Task directions:
State how many lines of the entries hold the string "right", and output nothing but that count.

Saved entries:
###

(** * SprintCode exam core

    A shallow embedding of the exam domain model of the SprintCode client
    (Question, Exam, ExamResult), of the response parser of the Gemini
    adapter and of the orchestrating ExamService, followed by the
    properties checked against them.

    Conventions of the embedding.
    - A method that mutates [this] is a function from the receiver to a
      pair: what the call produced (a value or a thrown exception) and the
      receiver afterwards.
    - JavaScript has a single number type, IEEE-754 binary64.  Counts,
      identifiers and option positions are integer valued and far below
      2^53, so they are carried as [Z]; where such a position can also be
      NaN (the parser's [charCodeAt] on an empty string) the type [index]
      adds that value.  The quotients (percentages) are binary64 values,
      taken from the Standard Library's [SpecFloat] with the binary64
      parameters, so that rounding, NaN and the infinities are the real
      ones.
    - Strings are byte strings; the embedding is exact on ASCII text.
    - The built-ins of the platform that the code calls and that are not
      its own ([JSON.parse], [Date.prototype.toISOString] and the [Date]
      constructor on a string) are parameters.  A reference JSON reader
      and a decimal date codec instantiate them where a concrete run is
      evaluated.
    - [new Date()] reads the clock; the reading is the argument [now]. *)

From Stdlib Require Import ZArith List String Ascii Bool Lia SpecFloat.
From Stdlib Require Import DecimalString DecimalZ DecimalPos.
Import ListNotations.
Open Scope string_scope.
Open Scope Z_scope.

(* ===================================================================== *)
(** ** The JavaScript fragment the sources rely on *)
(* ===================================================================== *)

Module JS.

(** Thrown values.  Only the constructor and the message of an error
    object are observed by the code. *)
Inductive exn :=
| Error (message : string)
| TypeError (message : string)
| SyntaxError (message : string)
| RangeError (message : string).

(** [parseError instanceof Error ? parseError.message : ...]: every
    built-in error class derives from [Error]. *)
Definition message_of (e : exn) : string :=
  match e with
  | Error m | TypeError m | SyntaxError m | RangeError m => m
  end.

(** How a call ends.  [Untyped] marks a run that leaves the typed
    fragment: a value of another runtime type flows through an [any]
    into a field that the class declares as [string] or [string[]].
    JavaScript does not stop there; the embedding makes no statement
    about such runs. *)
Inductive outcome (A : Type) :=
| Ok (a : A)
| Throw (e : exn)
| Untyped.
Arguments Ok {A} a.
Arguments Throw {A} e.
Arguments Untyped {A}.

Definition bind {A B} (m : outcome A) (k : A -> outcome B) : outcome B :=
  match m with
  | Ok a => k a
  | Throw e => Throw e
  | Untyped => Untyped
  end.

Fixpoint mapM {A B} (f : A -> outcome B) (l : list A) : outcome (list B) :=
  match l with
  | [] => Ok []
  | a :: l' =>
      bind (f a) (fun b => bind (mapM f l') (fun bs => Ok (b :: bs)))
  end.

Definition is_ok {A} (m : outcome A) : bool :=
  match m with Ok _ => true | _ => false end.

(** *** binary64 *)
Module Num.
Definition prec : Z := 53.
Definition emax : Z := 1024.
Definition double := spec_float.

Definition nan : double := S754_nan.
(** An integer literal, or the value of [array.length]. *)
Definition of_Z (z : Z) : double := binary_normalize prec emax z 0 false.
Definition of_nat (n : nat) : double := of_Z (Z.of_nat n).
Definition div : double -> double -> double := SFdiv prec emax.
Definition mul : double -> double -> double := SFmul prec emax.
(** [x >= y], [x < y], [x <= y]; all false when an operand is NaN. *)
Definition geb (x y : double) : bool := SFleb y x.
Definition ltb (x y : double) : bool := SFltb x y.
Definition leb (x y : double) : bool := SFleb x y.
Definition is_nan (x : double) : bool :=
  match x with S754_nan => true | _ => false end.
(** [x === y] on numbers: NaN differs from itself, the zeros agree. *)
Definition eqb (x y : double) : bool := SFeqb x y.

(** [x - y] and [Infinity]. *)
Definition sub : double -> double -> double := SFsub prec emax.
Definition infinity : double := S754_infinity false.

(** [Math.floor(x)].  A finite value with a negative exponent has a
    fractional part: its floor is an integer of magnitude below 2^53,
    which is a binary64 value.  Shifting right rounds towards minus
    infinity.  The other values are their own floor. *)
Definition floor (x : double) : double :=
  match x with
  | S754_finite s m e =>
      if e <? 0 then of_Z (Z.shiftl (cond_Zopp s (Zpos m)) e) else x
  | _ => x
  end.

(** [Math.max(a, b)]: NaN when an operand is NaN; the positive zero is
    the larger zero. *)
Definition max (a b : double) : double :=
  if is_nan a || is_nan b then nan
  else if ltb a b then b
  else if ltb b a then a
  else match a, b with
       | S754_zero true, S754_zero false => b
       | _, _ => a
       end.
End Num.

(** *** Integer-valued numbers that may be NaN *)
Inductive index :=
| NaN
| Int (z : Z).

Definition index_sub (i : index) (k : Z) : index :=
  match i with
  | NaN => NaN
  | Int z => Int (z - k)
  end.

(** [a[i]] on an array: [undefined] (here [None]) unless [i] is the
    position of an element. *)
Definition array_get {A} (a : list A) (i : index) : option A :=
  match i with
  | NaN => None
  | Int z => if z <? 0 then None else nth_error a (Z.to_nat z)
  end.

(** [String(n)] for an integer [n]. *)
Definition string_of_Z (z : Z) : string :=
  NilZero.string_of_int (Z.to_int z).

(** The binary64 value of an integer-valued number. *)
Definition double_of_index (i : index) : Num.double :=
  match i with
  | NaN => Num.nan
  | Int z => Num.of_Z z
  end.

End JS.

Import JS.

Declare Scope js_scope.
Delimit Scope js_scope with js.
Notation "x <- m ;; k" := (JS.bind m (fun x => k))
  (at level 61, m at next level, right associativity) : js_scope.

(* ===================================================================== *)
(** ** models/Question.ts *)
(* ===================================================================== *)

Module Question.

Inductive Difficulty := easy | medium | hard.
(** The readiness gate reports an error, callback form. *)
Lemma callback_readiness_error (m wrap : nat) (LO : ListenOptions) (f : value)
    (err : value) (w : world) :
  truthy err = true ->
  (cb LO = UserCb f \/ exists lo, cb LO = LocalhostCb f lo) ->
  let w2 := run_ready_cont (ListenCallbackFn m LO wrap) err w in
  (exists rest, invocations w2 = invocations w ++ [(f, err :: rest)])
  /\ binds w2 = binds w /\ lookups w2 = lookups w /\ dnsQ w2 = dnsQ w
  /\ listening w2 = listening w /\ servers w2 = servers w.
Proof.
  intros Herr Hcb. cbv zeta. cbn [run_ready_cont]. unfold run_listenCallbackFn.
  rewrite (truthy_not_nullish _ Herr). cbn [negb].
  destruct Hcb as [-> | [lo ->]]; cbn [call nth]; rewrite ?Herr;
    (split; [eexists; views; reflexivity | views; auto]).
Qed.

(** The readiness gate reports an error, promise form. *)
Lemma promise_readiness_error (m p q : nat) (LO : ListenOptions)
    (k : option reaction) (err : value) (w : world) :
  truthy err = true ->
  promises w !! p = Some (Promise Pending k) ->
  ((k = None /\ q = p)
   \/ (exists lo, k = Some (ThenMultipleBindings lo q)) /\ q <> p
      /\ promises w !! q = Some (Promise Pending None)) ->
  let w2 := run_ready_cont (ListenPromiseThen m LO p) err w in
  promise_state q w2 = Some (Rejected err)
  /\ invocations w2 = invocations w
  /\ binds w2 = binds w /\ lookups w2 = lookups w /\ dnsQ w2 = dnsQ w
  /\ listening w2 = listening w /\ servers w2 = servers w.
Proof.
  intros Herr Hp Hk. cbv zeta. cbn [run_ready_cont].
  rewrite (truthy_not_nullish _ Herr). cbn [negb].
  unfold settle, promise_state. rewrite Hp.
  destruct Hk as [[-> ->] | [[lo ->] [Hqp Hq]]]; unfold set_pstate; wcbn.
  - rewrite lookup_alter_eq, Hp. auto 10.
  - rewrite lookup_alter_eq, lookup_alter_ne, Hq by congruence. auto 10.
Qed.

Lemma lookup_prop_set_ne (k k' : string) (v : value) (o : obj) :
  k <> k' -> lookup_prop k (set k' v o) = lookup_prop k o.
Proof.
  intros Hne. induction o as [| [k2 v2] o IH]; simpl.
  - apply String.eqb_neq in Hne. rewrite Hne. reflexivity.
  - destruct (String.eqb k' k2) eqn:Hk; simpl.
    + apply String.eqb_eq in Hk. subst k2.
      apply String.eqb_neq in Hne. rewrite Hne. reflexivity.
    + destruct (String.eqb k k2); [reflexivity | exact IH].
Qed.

###

Exercise response:
2